- [Records for this exercise]

★ ★ ★

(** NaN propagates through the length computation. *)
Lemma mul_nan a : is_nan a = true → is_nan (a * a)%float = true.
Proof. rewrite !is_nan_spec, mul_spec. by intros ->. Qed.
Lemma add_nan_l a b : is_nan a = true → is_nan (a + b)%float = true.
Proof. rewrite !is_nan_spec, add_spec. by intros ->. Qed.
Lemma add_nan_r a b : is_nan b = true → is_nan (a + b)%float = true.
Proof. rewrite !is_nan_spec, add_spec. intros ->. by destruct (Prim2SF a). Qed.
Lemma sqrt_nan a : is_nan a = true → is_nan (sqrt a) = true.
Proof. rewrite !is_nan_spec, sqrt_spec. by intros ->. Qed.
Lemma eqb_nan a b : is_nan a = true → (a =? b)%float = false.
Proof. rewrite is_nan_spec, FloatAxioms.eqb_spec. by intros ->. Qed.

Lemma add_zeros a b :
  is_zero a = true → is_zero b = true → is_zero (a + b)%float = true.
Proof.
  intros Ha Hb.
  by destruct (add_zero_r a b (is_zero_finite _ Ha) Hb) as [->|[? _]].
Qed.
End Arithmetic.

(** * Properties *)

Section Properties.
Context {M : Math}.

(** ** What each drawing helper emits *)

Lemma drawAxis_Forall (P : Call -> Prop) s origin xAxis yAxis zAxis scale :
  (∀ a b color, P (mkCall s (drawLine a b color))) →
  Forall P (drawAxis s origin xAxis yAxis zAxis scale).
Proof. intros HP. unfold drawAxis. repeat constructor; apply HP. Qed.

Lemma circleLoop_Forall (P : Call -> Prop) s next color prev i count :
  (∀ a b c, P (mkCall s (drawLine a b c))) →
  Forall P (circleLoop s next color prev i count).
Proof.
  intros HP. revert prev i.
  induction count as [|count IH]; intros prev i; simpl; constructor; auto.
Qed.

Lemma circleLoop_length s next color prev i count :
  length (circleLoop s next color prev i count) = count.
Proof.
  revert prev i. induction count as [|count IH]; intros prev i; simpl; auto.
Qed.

★ ★ ★

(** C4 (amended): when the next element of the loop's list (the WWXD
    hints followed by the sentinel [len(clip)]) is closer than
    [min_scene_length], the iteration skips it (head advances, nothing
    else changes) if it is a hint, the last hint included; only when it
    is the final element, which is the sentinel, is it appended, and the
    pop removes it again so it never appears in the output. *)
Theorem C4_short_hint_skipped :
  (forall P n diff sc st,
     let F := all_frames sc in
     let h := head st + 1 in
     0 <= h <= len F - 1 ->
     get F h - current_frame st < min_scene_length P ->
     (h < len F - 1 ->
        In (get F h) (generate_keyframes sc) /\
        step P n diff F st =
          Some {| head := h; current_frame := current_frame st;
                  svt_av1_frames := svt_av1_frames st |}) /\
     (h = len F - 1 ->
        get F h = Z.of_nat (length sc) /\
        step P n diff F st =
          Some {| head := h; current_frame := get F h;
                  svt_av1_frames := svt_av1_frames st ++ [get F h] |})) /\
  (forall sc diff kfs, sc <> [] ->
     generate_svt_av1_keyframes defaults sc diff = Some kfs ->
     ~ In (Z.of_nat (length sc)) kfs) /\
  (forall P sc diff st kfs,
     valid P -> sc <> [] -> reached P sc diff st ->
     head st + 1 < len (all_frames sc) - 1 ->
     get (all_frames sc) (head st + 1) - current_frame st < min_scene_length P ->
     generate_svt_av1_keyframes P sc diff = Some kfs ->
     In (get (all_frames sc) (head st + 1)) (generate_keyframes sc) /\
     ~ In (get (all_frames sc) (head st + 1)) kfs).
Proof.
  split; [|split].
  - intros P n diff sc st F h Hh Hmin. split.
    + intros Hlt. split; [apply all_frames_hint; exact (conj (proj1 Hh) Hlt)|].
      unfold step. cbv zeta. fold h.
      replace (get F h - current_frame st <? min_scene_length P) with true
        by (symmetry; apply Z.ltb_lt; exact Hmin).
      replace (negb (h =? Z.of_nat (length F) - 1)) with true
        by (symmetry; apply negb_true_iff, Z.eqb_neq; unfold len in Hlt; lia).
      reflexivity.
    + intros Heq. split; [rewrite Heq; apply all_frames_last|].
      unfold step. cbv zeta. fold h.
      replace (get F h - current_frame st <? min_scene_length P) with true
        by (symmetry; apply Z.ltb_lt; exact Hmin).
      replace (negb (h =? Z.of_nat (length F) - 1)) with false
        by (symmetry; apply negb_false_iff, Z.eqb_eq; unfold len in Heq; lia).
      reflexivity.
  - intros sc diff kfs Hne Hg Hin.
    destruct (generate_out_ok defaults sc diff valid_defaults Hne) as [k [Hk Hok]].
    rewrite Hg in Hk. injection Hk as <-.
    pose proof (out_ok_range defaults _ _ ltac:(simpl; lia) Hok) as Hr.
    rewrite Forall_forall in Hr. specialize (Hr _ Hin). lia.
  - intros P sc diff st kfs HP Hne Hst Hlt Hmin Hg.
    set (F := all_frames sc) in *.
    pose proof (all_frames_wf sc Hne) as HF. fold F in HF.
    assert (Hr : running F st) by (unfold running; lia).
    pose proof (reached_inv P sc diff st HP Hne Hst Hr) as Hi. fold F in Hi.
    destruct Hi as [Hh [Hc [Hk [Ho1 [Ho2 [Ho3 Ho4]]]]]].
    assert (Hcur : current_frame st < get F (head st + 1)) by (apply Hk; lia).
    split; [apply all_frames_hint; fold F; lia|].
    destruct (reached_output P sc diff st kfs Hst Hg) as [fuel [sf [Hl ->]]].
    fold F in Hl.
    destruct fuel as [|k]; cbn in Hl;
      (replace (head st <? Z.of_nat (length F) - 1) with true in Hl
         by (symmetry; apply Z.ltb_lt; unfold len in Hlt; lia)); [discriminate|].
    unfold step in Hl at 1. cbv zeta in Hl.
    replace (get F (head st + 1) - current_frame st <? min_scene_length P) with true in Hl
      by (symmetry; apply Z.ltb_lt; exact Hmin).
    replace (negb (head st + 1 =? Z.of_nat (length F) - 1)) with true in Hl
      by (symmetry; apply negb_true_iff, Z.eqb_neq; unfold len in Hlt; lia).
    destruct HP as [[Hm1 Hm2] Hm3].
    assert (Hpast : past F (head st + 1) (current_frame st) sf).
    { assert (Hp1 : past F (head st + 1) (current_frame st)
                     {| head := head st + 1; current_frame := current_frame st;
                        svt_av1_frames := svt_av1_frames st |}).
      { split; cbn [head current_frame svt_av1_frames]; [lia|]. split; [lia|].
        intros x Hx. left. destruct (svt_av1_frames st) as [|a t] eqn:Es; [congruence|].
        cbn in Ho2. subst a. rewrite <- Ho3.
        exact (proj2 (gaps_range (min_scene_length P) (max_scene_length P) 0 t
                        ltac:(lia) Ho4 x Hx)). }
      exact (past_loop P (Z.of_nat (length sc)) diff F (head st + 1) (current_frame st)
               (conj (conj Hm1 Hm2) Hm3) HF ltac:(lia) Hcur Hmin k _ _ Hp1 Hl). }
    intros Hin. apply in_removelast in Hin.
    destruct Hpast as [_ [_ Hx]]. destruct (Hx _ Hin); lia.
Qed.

★ ★ ★

- [Task brief]
Scan the material above. Copy each line that holds the word "count".

- [Reply]
Lemma circleLoop_Forall (P : Call -> Prop) s next color prev i count :
  Forall P (circleLoop s next color prev i count).
  induction count as [|count IH]; intros prev i; simpl; constructor; auto.
Lemma circleLoop_length s next color prev i count :
  length (circleLoop s next color prev i count) = count.
  revert prev i. induction count as [|count IH]; intros prev i; simpl; auto.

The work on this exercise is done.